About this task: Going down the data below, set down exactly the line with "(** [Clean]: empty" and each line after it through the line with "rooted out segs"; no other lines.

--- Material provided ---

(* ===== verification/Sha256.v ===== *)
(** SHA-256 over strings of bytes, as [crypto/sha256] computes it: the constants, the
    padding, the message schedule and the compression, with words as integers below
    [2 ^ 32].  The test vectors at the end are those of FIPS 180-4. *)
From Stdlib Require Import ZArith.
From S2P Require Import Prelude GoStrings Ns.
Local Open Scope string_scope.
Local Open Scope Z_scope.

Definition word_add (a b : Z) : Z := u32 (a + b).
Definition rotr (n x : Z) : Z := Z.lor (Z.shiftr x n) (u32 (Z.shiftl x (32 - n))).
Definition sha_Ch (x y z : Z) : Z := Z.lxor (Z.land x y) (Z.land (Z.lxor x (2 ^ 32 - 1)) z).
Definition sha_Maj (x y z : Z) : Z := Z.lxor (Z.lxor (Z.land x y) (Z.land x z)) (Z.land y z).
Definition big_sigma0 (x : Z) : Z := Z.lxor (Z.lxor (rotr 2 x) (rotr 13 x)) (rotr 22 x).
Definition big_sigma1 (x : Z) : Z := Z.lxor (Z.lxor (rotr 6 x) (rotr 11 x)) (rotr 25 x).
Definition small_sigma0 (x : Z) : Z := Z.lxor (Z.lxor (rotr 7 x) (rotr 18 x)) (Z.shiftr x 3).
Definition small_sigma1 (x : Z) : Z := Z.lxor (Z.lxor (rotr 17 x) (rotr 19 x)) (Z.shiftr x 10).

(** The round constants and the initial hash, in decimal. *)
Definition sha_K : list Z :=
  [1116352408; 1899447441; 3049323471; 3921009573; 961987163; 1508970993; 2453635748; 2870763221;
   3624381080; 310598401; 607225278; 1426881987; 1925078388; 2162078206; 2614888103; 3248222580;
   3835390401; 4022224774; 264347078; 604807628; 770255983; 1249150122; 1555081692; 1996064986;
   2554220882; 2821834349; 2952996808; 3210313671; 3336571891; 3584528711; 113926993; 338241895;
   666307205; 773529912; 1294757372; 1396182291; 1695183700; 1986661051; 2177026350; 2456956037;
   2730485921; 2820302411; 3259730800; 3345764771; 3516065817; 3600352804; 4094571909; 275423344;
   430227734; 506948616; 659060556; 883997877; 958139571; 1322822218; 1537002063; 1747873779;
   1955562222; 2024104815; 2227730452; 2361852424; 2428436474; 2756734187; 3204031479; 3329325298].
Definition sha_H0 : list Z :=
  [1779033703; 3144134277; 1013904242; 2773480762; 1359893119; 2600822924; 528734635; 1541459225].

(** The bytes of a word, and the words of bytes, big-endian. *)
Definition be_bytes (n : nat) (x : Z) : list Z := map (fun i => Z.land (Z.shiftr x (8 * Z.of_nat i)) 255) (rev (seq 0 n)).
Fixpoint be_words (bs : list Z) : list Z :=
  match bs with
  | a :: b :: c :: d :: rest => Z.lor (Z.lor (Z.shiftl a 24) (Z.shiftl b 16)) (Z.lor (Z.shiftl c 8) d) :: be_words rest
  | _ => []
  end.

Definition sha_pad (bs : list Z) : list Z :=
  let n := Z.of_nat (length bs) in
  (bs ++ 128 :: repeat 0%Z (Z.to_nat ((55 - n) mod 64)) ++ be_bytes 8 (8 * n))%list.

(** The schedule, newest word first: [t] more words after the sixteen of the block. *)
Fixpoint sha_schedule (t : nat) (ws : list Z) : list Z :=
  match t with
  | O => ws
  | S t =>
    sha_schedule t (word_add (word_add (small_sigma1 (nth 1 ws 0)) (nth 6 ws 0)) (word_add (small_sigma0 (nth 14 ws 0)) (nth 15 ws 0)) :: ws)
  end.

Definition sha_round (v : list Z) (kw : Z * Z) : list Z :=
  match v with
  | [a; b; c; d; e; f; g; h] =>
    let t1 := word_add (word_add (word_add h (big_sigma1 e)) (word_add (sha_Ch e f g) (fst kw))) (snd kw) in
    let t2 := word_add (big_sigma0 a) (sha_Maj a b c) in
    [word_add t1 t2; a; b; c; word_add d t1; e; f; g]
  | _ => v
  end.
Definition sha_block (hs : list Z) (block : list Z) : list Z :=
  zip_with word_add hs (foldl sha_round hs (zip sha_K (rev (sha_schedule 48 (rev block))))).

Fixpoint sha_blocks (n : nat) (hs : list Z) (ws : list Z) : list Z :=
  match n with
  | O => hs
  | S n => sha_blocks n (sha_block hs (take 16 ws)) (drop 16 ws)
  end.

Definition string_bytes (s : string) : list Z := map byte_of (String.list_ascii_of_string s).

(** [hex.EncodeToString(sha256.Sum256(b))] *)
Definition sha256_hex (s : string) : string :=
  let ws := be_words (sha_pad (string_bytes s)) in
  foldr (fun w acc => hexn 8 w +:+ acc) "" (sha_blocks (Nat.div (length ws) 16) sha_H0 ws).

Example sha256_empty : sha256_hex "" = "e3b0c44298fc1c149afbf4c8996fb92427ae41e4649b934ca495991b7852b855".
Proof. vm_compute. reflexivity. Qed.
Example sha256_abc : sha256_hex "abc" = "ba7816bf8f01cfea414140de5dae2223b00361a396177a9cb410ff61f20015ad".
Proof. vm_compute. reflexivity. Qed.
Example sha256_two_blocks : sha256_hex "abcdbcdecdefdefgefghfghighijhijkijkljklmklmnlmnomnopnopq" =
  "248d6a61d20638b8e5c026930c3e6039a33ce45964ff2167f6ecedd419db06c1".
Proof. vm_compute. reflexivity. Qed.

---
--- Material provided ---

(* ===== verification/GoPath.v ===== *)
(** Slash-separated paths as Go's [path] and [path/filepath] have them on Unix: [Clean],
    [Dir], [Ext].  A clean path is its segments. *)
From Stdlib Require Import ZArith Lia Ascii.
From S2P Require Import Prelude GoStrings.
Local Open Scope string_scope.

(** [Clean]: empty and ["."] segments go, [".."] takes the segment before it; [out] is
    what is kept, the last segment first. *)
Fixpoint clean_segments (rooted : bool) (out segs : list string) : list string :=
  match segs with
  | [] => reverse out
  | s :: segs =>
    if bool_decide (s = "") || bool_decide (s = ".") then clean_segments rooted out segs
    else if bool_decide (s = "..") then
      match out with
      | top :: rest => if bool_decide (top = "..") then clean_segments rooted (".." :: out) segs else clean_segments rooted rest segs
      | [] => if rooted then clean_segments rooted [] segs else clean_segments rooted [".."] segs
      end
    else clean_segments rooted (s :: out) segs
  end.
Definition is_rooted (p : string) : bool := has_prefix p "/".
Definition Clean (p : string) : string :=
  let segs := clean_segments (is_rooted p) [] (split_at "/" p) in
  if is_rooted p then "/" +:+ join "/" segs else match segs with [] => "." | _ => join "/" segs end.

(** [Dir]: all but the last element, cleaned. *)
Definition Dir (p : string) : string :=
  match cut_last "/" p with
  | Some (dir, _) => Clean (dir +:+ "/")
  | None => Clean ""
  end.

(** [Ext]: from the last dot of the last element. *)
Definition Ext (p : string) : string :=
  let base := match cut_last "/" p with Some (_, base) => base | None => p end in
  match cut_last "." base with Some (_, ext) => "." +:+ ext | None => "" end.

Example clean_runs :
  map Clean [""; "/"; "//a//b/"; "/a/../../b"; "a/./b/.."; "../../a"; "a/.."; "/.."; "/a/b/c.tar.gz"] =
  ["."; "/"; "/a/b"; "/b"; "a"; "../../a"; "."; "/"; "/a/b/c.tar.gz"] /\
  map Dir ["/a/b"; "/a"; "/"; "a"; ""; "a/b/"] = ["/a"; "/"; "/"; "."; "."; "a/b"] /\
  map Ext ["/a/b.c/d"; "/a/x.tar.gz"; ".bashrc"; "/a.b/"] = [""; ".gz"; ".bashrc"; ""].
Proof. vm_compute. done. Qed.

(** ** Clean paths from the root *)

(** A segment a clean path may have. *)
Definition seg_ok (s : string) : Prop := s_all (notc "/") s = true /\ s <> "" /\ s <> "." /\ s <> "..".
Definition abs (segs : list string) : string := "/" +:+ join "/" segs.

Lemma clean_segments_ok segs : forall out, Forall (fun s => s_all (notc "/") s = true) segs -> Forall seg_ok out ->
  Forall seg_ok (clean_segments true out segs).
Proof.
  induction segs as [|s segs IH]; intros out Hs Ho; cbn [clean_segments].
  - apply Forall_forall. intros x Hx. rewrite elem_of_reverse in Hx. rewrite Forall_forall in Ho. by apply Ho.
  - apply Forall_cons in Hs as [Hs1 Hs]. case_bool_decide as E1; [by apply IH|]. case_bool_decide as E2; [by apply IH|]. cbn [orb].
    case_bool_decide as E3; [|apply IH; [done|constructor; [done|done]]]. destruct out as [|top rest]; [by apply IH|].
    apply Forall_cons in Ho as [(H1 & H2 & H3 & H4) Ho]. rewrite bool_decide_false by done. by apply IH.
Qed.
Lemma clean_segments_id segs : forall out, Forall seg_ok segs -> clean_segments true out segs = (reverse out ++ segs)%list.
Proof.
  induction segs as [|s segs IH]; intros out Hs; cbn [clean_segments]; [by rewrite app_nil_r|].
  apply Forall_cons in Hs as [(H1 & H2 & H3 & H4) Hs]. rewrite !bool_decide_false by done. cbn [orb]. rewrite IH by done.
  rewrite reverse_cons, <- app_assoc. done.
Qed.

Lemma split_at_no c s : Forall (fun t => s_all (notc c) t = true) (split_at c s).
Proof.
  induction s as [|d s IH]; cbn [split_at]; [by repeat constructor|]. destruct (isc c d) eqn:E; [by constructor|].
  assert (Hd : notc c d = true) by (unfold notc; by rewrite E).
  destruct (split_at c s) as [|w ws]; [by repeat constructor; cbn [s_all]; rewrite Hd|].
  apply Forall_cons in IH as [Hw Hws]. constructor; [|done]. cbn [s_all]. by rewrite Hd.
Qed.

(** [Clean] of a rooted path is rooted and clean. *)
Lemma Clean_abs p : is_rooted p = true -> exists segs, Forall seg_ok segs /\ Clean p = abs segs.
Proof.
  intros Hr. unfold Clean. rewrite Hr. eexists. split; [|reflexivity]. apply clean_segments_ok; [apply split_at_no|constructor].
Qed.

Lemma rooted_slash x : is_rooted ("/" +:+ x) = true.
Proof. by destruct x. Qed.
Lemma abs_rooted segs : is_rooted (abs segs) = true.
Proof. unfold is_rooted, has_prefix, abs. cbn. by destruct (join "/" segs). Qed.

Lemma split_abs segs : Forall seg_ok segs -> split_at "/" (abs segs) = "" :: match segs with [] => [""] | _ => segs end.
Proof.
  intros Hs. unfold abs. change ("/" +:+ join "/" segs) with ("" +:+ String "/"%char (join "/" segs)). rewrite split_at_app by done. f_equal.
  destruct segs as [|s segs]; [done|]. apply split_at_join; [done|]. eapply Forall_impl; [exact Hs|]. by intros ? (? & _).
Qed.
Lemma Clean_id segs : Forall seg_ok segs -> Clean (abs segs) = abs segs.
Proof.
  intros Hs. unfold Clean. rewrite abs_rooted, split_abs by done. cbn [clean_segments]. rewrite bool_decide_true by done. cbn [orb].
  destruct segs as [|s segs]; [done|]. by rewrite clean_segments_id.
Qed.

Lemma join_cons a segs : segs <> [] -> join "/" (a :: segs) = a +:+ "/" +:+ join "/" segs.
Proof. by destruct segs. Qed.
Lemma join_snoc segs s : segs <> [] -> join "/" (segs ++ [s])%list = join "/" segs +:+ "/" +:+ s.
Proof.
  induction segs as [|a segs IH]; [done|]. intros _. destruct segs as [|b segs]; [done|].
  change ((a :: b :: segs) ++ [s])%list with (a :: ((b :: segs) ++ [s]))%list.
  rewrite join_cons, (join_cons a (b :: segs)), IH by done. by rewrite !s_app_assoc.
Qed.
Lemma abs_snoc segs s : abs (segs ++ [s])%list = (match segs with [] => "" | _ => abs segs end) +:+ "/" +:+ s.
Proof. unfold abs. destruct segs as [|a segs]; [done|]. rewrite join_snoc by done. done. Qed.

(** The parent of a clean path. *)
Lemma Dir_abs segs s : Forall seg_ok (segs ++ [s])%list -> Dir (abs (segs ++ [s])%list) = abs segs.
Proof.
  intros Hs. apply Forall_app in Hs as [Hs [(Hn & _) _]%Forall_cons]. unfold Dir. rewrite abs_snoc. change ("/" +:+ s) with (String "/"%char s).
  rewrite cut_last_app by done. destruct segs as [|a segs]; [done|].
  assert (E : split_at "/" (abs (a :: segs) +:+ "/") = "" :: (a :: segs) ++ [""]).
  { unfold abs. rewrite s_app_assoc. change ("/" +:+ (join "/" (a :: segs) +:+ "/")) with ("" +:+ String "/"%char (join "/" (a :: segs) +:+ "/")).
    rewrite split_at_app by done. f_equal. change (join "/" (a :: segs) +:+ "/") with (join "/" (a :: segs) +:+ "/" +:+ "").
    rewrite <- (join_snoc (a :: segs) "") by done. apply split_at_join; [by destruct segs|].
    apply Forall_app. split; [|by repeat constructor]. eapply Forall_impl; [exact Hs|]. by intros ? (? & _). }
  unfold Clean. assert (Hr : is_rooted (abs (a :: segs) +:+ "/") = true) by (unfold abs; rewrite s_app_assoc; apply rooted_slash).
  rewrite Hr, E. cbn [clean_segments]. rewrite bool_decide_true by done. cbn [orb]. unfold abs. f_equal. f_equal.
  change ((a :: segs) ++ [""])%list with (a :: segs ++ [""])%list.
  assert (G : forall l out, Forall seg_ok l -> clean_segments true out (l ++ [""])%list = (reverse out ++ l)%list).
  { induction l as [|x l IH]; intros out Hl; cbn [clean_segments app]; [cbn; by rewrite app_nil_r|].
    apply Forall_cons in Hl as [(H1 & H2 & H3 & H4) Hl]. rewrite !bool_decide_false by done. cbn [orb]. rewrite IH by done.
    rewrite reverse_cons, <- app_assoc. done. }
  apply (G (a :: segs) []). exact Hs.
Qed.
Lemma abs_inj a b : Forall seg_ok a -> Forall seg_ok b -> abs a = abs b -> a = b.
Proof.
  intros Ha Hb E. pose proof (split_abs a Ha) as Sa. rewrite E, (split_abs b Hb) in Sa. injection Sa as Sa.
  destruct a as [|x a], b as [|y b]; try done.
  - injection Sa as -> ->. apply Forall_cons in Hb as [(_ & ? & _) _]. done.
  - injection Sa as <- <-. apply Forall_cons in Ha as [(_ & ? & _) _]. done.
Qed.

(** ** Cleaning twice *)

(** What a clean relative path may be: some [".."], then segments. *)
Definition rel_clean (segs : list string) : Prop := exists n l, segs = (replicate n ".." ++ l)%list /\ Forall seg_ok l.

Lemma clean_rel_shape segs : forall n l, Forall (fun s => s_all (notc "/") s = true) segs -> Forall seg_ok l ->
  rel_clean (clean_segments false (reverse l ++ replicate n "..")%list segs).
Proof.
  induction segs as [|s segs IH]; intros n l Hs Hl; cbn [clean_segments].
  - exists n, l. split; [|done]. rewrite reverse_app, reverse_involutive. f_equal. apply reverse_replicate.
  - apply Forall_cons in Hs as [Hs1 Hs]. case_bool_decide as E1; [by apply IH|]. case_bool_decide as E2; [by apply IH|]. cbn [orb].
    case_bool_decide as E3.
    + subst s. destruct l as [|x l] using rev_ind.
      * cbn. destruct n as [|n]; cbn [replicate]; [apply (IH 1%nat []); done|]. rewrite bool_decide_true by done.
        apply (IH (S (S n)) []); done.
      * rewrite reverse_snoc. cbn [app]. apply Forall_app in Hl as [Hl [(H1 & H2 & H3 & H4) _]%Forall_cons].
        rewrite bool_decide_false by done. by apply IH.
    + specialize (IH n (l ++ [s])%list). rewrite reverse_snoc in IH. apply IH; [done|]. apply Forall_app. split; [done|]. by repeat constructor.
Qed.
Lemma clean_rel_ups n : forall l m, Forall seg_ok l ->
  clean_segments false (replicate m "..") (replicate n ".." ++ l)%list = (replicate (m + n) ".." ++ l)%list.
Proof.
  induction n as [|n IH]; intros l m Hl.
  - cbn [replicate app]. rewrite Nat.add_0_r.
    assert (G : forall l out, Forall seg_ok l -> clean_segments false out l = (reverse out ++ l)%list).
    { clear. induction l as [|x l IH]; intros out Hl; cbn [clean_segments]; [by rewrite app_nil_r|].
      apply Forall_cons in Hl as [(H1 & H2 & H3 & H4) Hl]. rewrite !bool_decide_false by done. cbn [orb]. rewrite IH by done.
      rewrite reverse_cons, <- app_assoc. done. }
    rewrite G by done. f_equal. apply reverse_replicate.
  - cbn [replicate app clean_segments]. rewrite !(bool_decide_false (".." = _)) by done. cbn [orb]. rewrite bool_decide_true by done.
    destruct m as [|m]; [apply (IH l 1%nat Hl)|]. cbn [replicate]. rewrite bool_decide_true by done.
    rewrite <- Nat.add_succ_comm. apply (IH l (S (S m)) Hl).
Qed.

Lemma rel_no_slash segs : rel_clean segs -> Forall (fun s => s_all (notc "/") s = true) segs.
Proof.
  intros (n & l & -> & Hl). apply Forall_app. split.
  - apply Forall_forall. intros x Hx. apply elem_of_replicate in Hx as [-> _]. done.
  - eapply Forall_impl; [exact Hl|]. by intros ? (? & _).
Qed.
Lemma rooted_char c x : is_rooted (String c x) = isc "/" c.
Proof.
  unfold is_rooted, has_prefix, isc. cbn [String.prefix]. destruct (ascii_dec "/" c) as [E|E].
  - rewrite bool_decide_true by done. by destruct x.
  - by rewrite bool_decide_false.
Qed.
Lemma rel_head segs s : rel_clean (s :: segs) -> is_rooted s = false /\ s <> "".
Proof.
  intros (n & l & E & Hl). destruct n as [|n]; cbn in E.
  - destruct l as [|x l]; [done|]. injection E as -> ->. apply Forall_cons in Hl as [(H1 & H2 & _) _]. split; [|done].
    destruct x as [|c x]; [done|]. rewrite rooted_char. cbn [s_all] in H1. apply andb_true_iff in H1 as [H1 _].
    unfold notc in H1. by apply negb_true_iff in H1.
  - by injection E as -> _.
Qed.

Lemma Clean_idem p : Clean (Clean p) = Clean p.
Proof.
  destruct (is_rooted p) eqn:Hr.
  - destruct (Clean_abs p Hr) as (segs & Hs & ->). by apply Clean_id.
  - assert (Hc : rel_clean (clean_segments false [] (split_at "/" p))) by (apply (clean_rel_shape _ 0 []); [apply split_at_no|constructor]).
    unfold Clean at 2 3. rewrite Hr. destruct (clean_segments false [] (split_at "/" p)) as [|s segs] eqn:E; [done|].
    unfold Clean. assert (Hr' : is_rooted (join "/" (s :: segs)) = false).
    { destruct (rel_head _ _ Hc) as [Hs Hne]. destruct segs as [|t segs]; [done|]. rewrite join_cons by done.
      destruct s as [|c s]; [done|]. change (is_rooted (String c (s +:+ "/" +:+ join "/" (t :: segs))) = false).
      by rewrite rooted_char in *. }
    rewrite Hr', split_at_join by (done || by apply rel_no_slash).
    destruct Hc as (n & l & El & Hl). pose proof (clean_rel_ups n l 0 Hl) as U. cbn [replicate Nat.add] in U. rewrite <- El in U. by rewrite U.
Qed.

---
--- Material provided ---

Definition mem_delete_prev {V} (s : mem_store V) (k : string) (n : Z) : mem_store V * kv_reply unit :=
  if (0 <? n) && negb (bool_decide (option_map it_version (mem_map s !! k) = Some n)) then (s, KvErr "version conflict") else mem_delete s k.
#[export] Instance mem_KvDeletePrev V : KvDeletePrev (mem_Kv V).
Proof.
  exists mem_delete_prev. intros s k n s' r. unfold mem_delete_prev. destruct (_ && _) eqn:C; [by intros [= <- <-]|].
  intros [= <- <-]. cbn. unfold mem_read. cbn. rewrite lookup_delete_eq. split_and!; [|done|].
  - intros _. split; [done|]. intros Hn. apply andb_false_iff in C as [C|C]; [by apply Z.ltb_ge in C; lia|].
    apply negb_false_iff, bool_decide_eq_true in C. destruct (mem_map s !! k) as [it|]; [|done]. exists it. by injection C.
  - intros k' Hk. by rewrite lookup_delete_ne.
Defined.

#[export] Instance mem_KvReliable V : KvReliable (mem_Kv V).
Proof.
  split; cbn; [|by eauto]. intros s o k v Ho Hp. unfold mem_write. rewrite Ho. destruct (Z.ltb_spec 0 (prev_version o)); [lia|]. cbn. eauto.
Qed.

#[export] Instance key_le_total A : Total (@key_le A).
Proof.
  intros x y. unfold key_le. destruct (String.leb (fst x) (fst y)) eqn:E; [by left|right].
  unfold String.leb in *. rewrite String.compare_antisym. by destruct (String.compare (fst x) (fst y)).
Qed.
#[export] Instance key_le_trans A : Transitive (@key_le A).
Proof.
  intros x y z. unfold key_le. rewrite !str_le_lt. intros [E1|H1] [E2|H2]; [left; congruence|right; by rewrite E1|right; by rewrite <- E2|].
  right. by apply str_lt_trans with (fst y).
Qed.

---

Response:
(** [Clean]: empty and ["."] segments go, [".."] takes the segment before it; [out] is
    what is kept, the last segment first. *)
Fixpoint clean_segments (rooted : bool) (out segs : list string) : list string :=
  match segs with
  | [] => reverse out
  | s :: segs =>
    if bool_decide (s = "") || bool_decide (s = ".") then clean_segments rooted out segs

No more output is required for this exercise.